▶ _What is being asked_
Write out, word for word, every line in the data below from the one containing "- [Loop]: [main], its" to the one containing "Record vec3 : Set", both of them included.

▶ _Supplied entries_
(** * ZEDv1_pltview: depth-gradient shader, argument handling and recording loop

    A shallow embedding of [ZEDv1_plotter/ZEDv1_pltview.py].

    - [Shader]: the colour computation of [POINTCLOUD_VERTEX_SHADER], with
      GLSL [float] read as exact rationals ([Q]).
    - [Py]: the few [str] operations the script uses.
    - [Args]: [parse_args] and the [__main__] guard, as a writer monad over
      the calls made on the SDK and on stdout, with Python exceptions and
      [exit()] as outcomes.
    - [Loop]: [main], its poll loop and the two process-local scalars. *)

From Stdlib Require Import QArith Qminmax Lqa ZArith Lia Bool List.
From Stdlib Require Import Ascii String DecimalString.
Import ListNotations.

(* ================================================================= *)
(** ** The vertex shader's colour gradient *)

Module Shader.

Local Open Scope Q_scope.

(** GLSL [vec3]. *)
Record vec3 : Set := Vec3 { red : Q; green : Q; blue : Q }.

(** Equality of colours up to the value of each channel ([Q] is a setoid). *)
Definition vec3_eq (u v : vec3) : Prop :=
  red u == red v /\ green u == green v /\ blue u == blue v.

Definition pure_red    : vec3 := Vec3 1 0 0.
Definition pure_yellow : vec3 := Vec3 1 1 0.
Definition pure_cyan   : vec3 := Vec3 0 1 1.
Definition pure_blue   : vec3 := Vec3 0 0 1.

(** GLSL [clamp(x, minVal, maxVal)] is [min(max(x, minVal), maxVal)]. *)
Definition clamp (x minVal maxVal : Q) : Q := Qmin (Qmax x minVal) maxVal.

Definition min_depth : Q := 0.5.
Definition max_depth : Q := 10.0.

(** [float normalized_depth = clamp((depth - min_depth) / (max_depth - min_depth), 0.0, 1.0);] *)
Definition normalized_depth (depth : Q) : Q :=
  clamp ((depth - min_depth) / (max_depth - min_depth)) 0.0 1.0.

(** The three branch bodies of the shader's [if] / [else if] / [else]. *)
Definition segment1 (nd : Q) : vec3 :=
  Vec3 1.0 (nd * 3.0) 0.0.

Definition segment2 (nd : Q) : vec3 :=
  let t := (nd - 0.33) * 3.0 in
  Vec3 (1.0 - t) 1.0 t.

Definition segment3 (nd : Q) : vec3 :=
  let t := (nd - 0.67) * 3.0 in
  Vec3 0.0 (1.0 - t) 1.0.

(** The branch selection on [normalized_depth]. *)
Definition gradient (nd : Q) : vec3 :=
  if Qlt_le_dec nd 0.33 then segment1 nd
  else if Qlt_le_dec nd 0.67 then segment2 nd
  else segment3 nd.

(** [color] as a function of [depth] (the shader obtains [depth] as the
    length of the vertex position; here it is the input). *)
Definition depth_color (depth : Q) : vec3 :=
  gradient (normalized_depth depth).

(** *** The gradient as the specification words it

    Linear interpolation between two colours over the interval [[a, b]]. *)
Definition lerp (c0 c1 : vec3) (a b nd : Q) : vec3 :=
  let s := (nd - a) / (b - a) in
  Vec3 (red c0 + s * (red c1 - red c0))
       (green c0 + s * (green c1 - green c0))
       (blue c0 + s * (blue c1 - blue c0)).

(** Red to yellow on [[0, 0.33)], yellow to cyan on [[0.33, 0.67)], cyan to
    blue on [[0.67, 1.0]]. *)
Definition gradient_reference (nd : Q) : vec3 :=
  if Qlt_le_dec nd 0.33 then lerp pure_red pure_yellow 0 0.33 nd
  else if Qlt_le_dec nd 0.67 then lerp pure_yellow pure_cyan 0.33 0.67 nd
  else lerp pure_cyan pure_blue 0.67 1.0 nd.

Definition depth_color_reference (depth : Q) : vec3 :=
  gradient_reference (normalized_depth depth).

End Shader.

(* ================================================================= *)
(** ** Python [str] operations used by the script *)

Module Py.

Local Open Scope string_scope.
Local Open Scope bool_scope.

--

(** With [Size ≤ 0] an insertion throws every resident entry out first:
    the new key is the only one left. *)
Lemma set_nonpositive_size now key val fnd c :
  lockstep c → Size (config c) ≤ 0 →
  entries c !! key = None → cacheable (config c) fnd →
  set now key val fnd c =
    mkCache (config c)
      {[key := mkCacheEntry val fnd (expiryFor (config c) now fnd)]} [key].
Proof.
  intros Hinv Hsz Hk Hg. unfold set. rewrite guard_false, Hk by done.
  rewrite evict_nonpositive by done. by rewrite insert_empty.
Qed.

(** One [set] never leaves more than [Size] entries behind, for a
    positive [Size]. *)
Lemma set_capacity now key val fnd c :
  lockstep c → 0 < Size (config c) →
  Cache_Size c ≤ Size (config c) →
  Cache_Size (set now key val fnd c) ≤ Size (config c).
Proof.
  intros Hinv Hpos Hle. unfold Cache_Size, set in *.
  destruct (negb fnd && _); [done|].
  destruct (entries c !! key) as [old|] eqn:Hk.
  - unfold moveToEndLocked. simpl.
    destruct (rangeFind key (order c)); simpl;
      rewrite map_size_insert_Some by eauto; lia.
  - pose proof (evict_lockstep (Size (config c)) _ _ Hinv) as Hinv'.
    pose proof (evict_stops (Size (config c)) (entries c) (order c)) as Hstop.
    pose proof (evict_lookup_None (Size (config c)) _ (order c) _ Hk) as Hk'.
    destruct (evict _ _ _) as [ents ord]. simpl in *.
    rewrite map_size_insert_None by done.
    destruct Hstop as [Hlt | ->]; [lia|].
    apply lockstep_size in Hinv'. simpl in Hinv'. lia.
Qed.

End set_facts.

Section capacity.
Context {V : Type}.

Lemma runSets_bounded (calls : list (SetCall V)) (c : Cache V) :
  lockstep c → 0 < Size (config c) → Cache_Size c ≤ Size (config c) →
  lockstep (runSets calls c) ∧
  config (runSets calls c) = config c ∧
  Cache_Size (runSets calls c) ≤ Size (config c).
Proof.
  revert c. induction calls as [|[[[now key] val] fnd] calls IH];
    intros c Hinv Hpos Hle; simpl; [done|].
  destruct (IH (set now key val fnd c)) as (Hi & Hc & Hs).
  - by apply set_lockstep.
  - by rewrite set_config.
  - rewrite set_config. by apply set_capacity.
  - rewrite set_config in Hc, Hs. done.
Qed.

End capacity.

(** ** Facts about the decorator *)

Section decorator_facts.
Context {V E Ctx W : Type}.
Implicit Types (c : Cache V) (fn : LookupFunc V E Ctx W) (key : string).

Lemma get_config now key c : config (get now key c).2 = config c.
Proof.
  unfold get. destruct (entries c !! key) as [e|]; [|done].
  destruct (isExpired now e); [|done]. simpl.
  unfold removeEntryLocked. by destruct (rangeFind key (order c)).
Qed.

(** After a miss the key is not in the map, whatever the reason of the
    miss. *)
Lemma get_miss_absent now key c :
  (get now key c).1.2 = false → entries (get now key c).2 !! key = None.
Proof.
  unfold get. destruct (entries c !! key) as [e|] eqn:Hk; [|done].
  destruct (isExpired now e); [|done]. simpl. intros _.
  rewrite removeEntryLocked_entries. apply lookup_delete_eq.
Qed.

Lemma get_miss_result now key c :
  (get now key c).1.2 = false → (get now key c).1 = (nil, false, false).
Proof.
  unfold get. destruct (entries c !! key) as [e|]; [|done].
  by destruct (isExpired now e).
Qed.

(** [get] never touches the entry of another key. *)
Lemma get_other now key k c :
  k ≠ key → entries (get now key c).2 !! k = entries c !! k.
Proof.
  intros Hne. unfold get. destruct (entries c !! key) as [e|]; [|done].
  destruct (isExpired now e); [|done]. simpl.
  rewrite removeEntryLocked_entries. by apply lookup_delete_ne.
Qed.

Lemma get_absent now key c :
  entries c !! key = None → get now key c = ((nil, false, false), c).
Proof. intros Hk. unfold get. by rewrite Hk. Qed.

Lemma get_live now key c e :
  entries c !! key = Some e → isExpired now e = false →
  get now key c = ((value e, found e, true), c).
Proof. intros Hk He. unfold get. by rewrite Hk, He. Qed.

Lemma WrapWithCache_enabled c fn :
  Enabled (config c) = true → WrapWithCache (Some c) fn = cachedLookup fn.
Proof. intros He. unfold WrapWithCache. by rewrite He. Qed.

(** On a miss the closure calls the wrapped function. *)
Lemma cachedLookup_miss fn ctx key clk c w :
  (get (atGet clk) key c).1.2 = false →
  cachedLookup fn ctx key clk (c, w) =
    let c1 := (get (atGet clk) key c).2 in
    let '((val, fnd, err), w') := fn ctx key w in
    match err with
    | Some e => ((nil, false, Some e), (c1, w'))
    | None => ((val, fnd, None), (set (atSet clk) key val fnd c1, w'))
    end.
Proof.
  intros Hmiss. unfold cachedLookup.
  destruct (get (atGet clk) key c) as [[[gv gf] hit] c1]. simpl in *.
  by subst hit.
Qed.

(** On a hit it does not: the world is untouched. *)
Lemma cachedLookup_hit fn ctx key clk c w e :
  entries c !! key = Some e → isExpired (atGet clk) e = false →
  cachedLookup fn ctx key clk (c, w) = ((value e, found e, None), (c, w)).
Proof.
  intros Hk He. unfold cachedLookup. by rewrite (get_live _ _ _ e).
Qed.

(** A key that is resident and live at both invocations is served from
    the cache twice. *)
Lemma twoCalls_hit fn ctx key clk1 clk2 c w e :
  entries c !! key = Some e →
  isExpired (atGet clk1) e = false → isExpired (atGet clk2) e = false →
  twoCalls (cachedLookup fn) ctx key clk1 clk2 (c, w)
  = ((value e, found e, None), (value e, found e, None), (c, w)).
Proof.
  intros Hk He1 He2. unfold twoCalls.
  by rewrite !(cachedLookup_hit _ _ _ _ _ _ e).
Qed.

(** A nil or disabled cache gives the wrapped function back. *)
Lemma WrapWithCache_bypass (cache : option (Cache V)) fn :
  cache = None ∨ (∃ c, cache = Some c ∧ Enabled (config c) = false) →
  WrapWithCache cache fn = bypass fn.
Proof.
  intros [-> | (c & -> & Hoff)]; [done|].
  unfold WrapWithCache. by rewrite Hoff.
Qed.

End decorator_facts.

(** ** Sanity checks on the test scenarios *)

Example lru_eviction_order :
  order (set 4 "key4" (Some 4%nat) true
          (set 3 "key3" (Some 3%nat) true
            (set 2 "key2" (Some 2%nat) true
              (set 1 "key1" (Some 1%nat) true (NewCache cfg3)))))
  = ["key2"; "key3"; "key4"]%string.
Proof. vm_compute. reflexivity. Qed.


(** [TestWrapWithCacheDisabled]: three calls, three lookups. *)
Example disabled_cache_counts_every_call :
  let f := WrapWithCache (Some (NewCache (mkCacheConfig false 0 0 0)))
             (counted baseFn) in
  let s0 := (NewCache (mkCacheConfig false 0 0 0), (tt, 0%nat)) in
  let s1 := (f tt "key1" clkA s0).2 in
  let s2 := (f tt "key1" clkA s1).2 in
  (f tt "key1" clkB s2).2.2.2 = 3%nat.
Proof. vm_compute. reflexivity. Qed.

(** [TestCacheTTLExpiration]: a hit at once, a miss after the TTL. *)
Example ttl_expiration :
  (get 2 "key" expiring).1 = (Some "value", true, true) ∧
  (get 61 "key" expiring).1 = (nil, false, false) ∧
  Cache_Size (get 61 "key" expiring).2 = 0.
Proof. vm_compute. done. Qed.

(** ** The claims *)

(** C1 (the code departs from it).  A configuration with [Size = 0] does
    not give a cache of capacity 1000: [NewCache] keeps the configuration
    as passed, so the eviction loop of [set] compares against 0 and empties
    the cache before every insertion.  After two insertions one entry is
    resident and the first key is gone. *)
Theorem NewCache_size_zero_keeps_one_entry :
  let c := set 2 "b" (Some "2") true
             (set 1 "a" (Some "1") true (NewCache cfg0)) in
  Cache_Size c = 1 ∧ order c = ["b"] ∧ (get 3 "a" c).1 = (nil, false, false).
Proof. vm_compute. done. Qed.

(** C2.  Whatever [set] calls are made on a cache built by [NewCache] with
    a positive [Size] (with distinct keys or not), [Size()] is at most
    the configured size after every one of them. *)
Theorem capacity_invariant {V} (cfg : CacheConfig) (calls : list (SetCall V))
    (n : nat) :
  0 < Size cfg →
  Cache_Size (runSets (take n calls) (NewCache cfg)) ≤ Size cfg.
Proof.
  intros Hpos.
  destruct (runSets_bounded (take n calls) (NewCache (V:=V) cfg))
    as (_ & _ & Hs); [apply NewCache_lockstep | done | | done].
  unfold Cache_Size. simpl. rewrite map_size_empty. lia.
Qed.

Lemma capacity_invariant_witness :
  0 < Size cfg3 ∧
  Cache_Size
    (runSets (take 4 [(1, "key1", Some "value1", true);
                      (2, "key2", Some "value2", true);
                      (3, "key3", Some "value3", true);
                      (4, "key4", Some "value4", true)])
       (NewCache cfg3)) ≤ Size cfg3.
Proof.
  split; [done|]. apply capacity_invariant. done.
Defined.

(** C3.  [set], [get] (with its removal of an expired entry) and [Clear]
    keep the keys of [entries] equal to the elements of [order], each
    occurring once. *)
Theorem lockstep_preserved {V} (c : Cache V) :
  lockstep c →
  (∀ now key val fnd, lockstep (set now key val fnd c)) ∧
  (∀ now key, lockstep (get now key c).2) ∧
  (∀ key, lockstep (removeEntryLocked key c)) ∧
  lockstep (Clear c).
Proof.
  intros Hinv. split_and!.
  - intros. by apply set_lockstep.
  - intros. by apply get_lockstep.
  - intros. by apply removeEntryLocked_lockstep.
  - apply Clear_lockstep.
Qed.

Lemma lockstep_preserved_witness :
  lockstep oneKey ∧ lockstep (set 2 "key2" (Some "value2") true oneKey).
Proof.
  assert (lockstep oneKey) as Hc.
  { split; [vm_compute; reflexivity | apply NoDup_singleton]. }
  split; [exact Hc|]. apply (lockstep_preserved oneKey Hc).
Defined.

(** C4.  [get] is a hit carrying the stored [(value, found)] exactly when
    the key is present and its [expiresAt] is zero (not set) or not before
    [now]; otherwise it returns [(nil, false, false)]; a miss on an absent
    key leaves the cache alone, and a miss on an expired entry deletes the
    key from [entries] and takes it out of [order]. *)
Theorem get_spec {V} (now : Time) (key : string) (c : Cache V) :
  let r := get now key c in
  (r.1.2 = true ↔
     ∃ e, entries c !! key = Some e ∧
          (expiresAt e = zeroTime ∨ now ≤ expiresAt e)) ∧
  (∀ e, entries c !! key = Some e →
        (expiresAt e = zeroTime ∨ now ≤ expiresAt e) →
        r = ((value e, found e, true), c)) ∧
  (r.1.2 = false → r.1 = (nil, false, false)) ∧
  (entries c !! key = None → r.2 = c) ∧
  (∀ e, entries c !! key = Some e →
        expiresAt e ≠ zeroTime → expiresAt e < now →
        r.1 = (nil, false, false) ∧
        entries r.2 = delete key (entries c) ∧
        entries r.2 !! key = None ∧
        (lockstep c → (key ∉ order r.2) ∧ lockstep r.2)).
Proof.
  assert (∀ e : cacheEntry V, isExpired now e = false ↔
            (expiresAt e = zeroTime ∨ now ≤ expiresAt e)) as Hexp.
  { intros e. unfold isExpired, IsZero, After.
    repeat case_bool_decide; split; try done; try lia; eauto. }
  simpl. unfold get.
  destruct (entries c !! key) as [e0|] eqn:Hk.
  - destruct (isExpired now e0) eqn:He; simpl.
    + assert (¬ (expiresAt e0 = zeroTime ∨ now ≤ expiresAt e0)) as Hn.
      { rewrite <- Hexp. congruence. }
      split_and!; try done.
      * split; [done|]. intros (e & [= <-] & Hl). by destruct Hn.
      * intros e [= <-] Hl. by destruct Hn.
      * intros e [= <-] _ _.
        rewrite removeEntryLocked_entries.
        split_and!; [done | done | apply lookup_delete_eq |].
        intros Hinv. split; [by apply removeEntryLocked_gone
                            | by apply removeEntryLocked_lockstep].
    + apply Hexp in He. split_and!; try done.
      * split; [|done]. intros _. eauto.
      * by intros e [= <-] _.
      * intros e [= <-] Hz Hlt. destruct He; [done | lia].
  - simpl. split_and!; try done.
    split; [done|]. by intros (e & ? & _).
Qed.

▶ _Answer section_
    - [Loop]: [main], its poll loop and the two process-local scalars. *)

From Stdlib Require Import QArith Qminmax Lqa ZArith Lia Bool List.
From Stdlib Require Import Ascii String DecimalString.
Import ListNotations.

(* ================================================================= *)
(** ** The vertex shader's colour gradient *)

Module Shader.

Local Open Scope Q_scope.

(** GLSL [vec3]. *)
Record vec3 : Set := Vec3 { red : Q; green : Q; blue : Q }.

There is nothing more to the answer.